SUPREME COURT OF INDIA
Mehboob Ali and Others
Vs
Habiban
Appeal (Civil) 4138 of 2006 (Arising Out of S.L.P. (C) No. 21215 of 2005)
(Arijit Pasayat and L. S. Panta, JJ)
14.09.2006
ARIJIT PASAYAT, J.
Leave granted.
Challenge in this appeal is to the legality of the judgment rendered by a
learned Single Judge of the Rajasthan High Court at Jodhpur allowing the Civil
Misc. Appeal filed in terms of Order XLIII Rule 1(U) of the Code of Civil Procedure, 1908 (in short the 'C.P.C.'). The
only controversy involved in this appeal is whether the first Appellate Court
could have allowed the application filed under Order VI Rule 17 C.P.C. and
permitted the defendants-tenants to take a plea relating to non-termination of
tenancy by the landlord by serving notice under Section 106 of the Transfer of
Property Act (in short the 'T.P. Act'). The First Appellate Court allowed the
amendment on the basis of the judgment of a learned Single Judge of the High
Court in the case of Prakash Mal & Ors. v. Jaswant Raj Soni reported in
(RLW 2000 (2) Raj. 1227), wherein it was held that if there is a condition in
the rent-deed relating to service of notice, then the suit of eviction can be
maintained only after service of notice under Section 106 of the T.P. Act.
The High Court in the impugned judgment noted that the judgment in Prakash
Mal's case (supra) had been reversed by a Division Bench of the High Court in
Fateh Lal Dak v. Sheshmal 2002 (2) CDR 1686 (Raj.). Following the
Division Bench's judgment and order in Fateh Lal's case (supra) the appeal was
allowed.
In support of the appeal, learned counsel for the appellant submitted that the
issue is no longer res integra in view of the judgment of this Court in the
case of Jaswant Raj Soni v. Prakash Mal . It was, therefore, submitted
that the High Court's view is clearly unsustainable.
In response, learned counsel for the respondent submitted that though Prakash
Mal's case (supra) was subject matter of consideration of this Court in Jaswant
Raj Soni's case (supra), the factual scenario is different here.
Paras 5 and 6 in Jaswant Raj Soni's case (supra) reads as follows :
"5. In the second case the requirement as per the rent notice is:
"on being asked to vacate and ... on being told to do so" thus, there
is no requirement of a written notice before institution of an eviction
petition. The case of the landlord in the plaint is that he had intimated to
the tenant to vacate the premises before institution of the eviction petition.

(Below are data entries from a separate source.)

(** The content of the map behind a reference, empty for nil. *)
Definition map_content (ms : gmap nat (gmap string Value)) (m : GoMap) :
    gmap string Value :=
  match m with
  | Some r => default ∅ (ms !! r)
  | None => ∅
  end.

(** What a [range] loop that assigns every visited entry builds from
    [g]. *)
Definition copy_entries (g : gmap string Value)
    (l : list (string * Value)) : gmap string Value :=
  foldl (λ acc '(p, v), <[p := v]> acc) g l.

(** ** The objects the constructors build *)

(** What [newContext] leaves at the new address: [u] is the id drawn,
    [lp] and [p] are the new [logProps] and [props] maps. *)
Definition fresh_context (u : string) (lp p : nat) : Context :=
  {| RWMutex := RWMutex_zero; Ctx := ctx_Background; id := u;
     Verbosity := DefaultVerbosity; location := VNil;
     ReadKey := ""; WriteKey := ""; LogAccumulator := None;
     LogAccumulatorLevel := ANYWARN; LogHook := None;
     PointHook := None; App := None; Tracer := None;
     Logger := None; props := Some p; logProps := Some lp;
     privilege := "" |}.

(** What [SubContext] leaves at the new address when forking [x]. *)
Definition forked_context (x : Context) (u : string) (lp p : nat) : Context :=
  {| RWMutex := RWMutex_zero; Ctx := Ctx x; id := u;
     Verbosity := Verbosity x;
     location := VLoc (assert_LocPtr (location x)).1;
     ReadKey := ReadKey x; WriteKey := WriteKey x;
     LogAccumulator := LogAccumulator x;
     LogAccumulatorLevel := LogAccumulatorLevel x;
     LogHook := LogHook x; PointHook := PointHook x;
     App := App x; Tracer := Tracer x; Logger := Logger x;
     props := Some p; logProps := Some lp;
     privilege := privilege x |}.

(** ** Identifiers *)

(** [s] is an id the generator has handed out in [st]. *)
Definition issued (st : State) (s : string) : Prop :=
  ∃ i, i < uuid_calls st ∧ s = UUID i.

(** Every id in memory is the zero value, never set, or was handed out
    by the generator: only [init] assigns the field [id]. *)
Definition ids_issued (st : State) : Prop :=
  ∀ a x, heap st !! a = Some x → id x = "" ∨ issued st (id x).

(** Whether a key contains a dot. *)
Fixpoint has_dot (s : string) : bool :=
  match s with
  | EmptyString => false
  | String c s' => bool_decide (c = Ascii.ascii_of_nat 46) || has_dot s'
  end.

(** The contract of the id generator: every call returns a non-empty
    string, and no two calls return the same one. *)
Hypothesis UUID_nonempty : ∀ n, UUID n ≠ "".
Hypothesis UUID_distinct : ∀ i j, UUID i = UUID j → i = j.

(** ** The tracer's contract *)

(** The part of a context a tracer leaves alone: the mutex, the id, the
    privilege and the tracer attached. *)
Definition sealed (x : Context) :
    sync_RWMutex * string * string * option TracerRef :=
  (RWMutex x, id x, privilege x, Tracer x).

Definition valid_mem (h : gmap addr Context)
    (ms : gmap nat (gmap string Value)) : Prop :=
  ∀ a x, h !! a = Some x → map_ok ms (props x) ∧ map_ok ms (logProps x).

(** A tracer method may change the memory it is handed, the child's
    maps and exported fields for one, but it creates and removes no
    context, leaves the sealed part of every context as it is, and
    leaves no dangling map reference. *)
Definition respectful
    (f : gmap addr Context * gmap nat (gmap string Value) →
         gmap addr Context * gmap nat (gmap string Value)) : Prop :=
  ∀ h ms,
    (∀ a, sealed <$> (f (h, ms)).1 !! a = sealed <$> h !! a) ∧
    (valid_mem h ms → valid_mem (f (h, ms)).1 (f (h, ms)).2).

(** The state after a tracer call: the call is appended to the trace and
    the tracer's effect replaces the memory. *)
Definition traced
    (f : gmap addr Context * gmap nat (gmap string Value) →
         gmap addr Context * gmap nat (gmap string Value))
    (e : Event) (st : State) : State :=
  {| heap := (f (heap st, maps st)).1; maps := (f (heap st, maps st)).2;
     uuid_calls := uuid_calls st; trace := trace st ++ [e] |}.

Hypothesis tracer_StartSpan_respectful :
  ∀ t c opName, respectful (tracer_StartSpan t c opName).
Hypothesis tracer_StopSpan_respectful :
  ∀ t c, respectful (tracer_StopSpan t c).

(** ** What a call leaves in place *)

(** How the call [o] relates the memory before and after it: no
    dangling reference appears, the generator only moves forward, every
    context in memory stays, with its id and with its mutex as it was
    before the call, and with its privilege unless the call grants it
    one or revokes it, which leaves the empty string, and every context
    the call adds carries an id handed out during the call. *)
Definition frame (o : CoreOp) (st st' : State) : Prop :=
  valid st' ∧ (uuid_calls st ≤ uuid_calls st')%nat ∧
  (∀ a x, heap st !! a = Some x →
     ∃ x', heap st' !! a = Some x' ∧ id x' = id x ∧
           RWMutex x' = RWMutex x ∧
           (privilege x' = privilege x ∨
            (o = OpRevokePrivilege (Some a) ∧ privilege x' = "") ∨
            ∃ r, o = OpGrantPrivilege (Some a) r)) ∧
  (∀ a x', heap st !! a = None → heap st' !! a = Some x' →
     ∃ i, (uuid_calls st ≤ i < uuid_calls st')%nat ∧ id x' = UUID i).

(** ** Contexts that were never granted a privilege *)

(** [ungranted st a]: in [st], the context at [a] has never received a
    privilege.  It is [NoContext] as the package starts with it, or it was
    built by [NewContext], [TestContext] or [BenchContext], or forked, by
    [SubContext] or [StartSpan], from a parent whose privilege was the
    empty string at that instant (a fork copies the parent's privilege),
    and no [grantPrivilege] has been called on it since, whatever else
    was called, and whether it returned or panicked and the client
    recovered; the one call left out is an [AddProp], [SetValue] or
    [AddValue] on the context itself that panicked, which leaves its
    mutex held, so that [isPrivileged] would block. *)
Inductive ungranted : State → addr → Prop :=
| ungranted_NoContext :
    ungranted initial_state 0
| ungranted_new prefix st a st' :
    valid st →
    NewContext prefix st = Ok (Some a, st') →
    ungranted st' a
| ungranted_test prefix st a st' :
    valid st →
    TestContext prefix st = Ok (Some a, st') →
    ungranted st' a
| ungranted_bench appId st a st' :
    valid st →
    BenchContext appId st = Ok (Some a, st') →
    ungranted st' a
| ungranted_fork st a x b st' :
    valid st → heap st !! a = Some x → privilege x = "" →
    SubContext (Some a) st = Ok (Some b, st') →
    ungranted st' b
| ungranted_span st a x opName b st' :
    valid st → heap st !! a = Some x → privilege x = "" →
    StartSpan (Some a) opName st = Ok (Some b, st') →
    ungranted st' b
| ungranted_step st a o u st' :
    ungranted st a →
    (∀ r, o ≠ OpGrantPrivilege (Some a) r) →
    run_op o st = Ok (u, st') →
    ungranted st' a
| ungranted_panic st a o msg st' :
    ungranted st a →
    props_writer o ≠ Some (Some a) →
    run_op o st = Panic msg st' →
    ungranted st' a.

(** ** The receiver of a call *)

(** The context a call is made on; the three constructors have none. *)
Definition receiver (o : CoreOp) : option ptr :=
  match o with
  | OpProp c _ | OpAddProp c _ _ | OpSetLoc c _ | OpGetLoc c
  | OpSetLogValue c _ _ | OpId c | OpGrantPrivilege c _
  | OpRevokePrivilege c | OpIsPrivileged c _ | OpSubContext c
  | OpStartSpan c _ | OpStopSpan c | OpLog c _ _ _
  | OpLocation c | OpSetValue c _ _ | OpAddValue c _ _ => Some c
  | OpNewContext _ | OpTestContext _ | OpBenchContext _ => None
  end.

(** Whether the call is a [Log]. *)
Definition is_Log (o : CoreOp) : bool :=
  match o with OpLog _ _ _ _ => true | _ => false end.

(** ** Invariants of a sequential client *)

(** Every mutex is free: the state between two calls of a client that
    makes its calls one after the other. *)
Definition all_unlocked (st : State) : Prop :=
  ∀ a x, heap st !! a = Some x → RWMutex x = RWMutex_zero.

(** No two contexts carry the same id. *)
Definition ids_distinct (st : State) : Prop :=
  ∀ a b x y, heap st !! a = Some x → heap st !! b = Some y →
    id x = id y → a = b.

(** A panic has left the write lock of the context at [a] held: its
    mutex has a writer that no call will release, and every other mutex is
    free. *)
Definition lock_leaked (st : State) (a : addr) : Prop :=
  ∃ x, heap st !! a = Some x ∧ props x = None ∧
       RWMutex x = {| writer := true; readers := 0 |} ∧
       ∀ b y, b ≠ a → heap st !! b = Some y → RWMutex y = RWMutex_zero.

(** What a call adds to the memory: it draws at most one id, and adds at
    most one context, whose mutex is free. *)
Definition grows (st st' : State) : Prop :=
  (uuid_calls st' ≤ S (uuid_calls st))%nat ∧
  ∀ a x', heap st !! a = None → heap st' !! a = Some x' →
    RWMutex x' = RWMutex_zero ∧
    ∀ b y', heap st !! b = None → heap st' !! b = Some y' → a = b.

(** ** Helper lemmas *)

Lemma fresh_addr_bound {V} (h : gmap nat V) a :
  is_Some (h !! a) → a < fresh_addr h.
Proof.
  unfold fresh_addr.
  apply (map_fold_weak_ind (λ b (m : gmap nat V), is_Some (m !! a) → a < S b)).
  - rewrite lookup_empty. by intros [? ?].
  - intros i x m r Hi IH. rewrite lookup_insert. case_decide; [lia|].
    intros Ha. specialize (IH Ha). lia.
Qed.

Lemma fresh_addr_None {V} (h : gmap nat V) : h !! fresh_addr h = None.
Proof.
  destruct (h !! fresh_addr h) eqn:E; [|done].
  assert (fresh_addr h < fresh_addr h) by (apply fresh_addr_bound; eauto). lia.
Qed.

Lemma fresh_addr_ne {V} (h : gmap nat V) a :
  is_Some (h !! a) → fresh_addr h ≠ a.
Proof. intros Ha <-. rewrite fresh_addr_None in Ha. by destruct Ha. Qed.

Lemma copy_entries_lookup l : ∀ g k,
  NoDup l.*1 →
  copy_entries g l !! k = (list_to_map l ∪ g) !! k.
Proof.
  induction l as [|[p v] l IH]; intros g k Hnd; simpl.
  - by rewrite (left_id_L ∅ (∪)).
  - rewrite fmap_cons in Hnd. apply NoDup_cons in Hnd as [Hp Hnd'].
    rewrite IH by done.
    rewrite !lookup_union, !lookup_insert.
    case_decide; subst; [|done].
    rewrite (not_elem_of_list_to_map_1 l k Hp). by destruct (g !! k).
Qed.

Lemma copy_entries_map_to_list (g : gmap string Value) :
  copy_entries ∅ (map_to_list g) = g.
Proof.
  apply map_eq. intros k.
  rewrite copy_entries_lookup by apply NoDup_fst_map_to_list.
  by rewrite list_to_map_to_list, (right_id_L ∅ (∪)).
Qed.

Lemma heap_restore (h : gmap addr Context) a x y :
  h !! a = Some x → <[a := x]> (<[a := y]> h) = h.
Proof. intros. rewrite insert_insert_eq. by apply insert_id. Qed.

Lemma relock_heap (h : gmap addr Context) a x m1 m2 :
  h !! a = Some x → RWMutex x = m2 →
  <[a := set_RWMutex m2 (set_RWMutex m1 x)]> (<[a := set_RWMutex m1 x]> h)
  = h.
Proof.
  intros Ha <-. rewrite insert_insert_eq. apply insert_id.
  rewrite Ha. f_equal. by destruct x.
Qed.

Lemma mu_reader_eq x :
  writer (RWMutex x) = false →
  RWMutex x = {| writer := false; readers := readers (RWMutex x) |}.
Proof. destruct x as [[] ?]; simpl. by intros ->. Qed.

Lemma mu_zero_eta x :
  RWMutex x = RWMutex_zero →
  set_RWMutex {| writer := false; readers := 0 |} x = x.
Proof. destruct x as [[] ?]; simpl. by intros [= -> ->]. Qed.

Lemma mu_reader_eta x :
  writer (RWMutex x) = false →
  set_RWMutex {| writer := false; readers := readers (RWMutex x) |} x = x.
Proof. destruct x as [[] ?]; simpl. by intros ->. Qed.

(** ** Symbolic execution of the methods *)

Ltac munfold :=
  unfold Lock, Unlock, RLock, RUnlock in *;
  unfold mbind, M_bind, mret, M_ret, bind, ret, deref, assign, lift,
    with_heap, with_maps, map_assign, map_index, map_entries, emit, new,
    make_map, mu_RLock in *.

Lemma grantPrivilege_ok a x r st :
  heap st !! a = Some x → RWMutex x = RWMutex_zero →
  grantPrivilege (Some a) r st =
    Ok (tt, with_heap (<[a := set_privilege r x]> (heap st)) st).
Proof.
  intros Ha Hmu. unfold grantPrivilege. munfold.
  destruct st as [h ms n tr]; simpl in *.
  repeat (progress (simpl; rewrite ?Ha, ?Hmu, ?lookup_insert_eq)).
  do 3 f_equal. rewrite !insert_insert_eq. f_equal.
  destruct x as [[] ?]; simpl in *. by inversion Hmu.
Qed.

Lemma grantPrivilege_inv c r st u st' :
  grantPrivilege c r st = Ok (u, st') →
  ∃ a x, c = Some a ∧ heap st !! a = Some x ∧ RWMutex x = RWMutex_zero ∧
    st' = with_heap (<[a := set_privilege r x]> (heap st)) st.
Proof.
  intros H.
  destruct c as [a|]; [|done].
  destruct (heap st !! a) as [x|] eqn:Ha;
    [|by unfold grantPrivilege in H; munfold; rewrite Ha in H].
  assert (RWMutex x = RWMutex_zero) as Hmu.
  { unfold grantPrivilege in H; munfold; rewrite Ha in H.
    by destruct (RWMutex x) as [[] [|?]]. }
  rewrite (grantPrivilege_ok a x) in H by done.
  injection H as <-. by exists a, x.
Qed.

Lemma revokePrivilege_grant c st :
  revokePrivilege c st = grantPrivilege c "" st.
Proof. done. Qed.

Lemma isPrivileged_ok a x r st :
  heap st !! a = Some x → writer (RWMutex x) = false →
  isPrivileged (Some a) r st = Ok (bool_decide (privilege x = r), st).
Proof.
  intros Ha Hmu. unfold isPrivileged. munfold.
  repeat (progress (simpl; rewrite ?Ha, ?Hmu, ?lookup_insert_eq)).
  destruct st as [h ms n tr]; simpl in *. do 3 f_equal.
  by apply relock_heap, mu_reader_eq.
Qed.

Lemma Id_ok a x st :
  heap st !! a = Some x → Id (Some a) st = Ok (id x, st).
Proof. intros Ha. unfold Id. munfold. by rewrite Ha. Qed.

Lemma GetLoc_ok a x st :
  heap st !! a = Some x →
  GetLoc (Some a) st = Ok ((assert_LocPtr (location x)).1, st).
Proof.
  intros Ha. unfold GetLoc. munfold. rewrite Ha. unfold atomic_Load.
  by destruct (location x).
Qed.

Lemma SetLoc_ok a x loc st :
  heap st !! a = Some x →
  dyn_type (location x) = None ∨ dyn_type (location x) = Some TLocPtr →
  SetLoc (Some a) loc st =
    Ok (loc, with_heap (<[a := set_location (VLoc loc) x]> (heap st)) st).
Proof.
  intros Ha Hty. unfold SetLoc, atomic_Store. munfold. rewrite Ha. simpl.
  destruct Hty as [-> | ->]; simpl; by rewrite Ha.
Qed.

Of course, the tenant denied the same in the written statement. Whether this
condition was actually fulfilled or not is a question of fact to be decided by
the trial court. The counsel for the parties informed that the case has not
gone for trial. Therefore, so far as the second case is concerned, the trial
Court will decide the issue after allowing the parties to lead evidence with
respect thereto. Therefore, the eviction suit must proceed to trial and final
decision.
6. The learned counsel for the respondents- tenants tried to argue that in view
of Section 28 of the Rajasthan Premises (Control of Rent & Eviction) Act,
1950, the provisions of Section 106 of the Transfer of Property Act will apply
to the facts of the present case and a notice to quit in terms of the said provision
was required to be given. In view of V. Dhanpal's case (supra) we are unable to
accept this argument. There is no legal or statutory requirement for a notice
being given in the facts of the present case. The only requirement regarding
notice, if at all, arises from the condition printed on the back of the rent
receipt which in our view cannot be said to be an agreement between the parties
laying down requirement for issuance of a notice for institution of an eviction
petition. In any case as noticed above, the landlords have tried to meet that
requirement. In Jaswant Raj Soni's case the requirement of notice has been met,
as observed by us above, while in Jabar Lal case the trial Court will consider
whether the requirement has been met on basis of evidence led by the
parties."
It appears that the High Court relied upon the decision in Fateh Lal's case
(supra) to allow the appeal filed by the respondents. In our view, it would be
appropriate for the High Court to re-hear the matter keeping in view the
principles set out in paragraphs 5 and 6 of Jaswant Raj Soni's case (supra), as
quoted above.
Accordingly, we set aside the impugned judgment and order of the High Court and
remit the matter to the High Court for fresh consideration. Since the matter is
pending since long, we request the High Court to explore the possibility of
disposal of the matter as early as practicable and preferably by the end of
March, 2007.
The appeal is allowed to the aforesaid extent. No costs.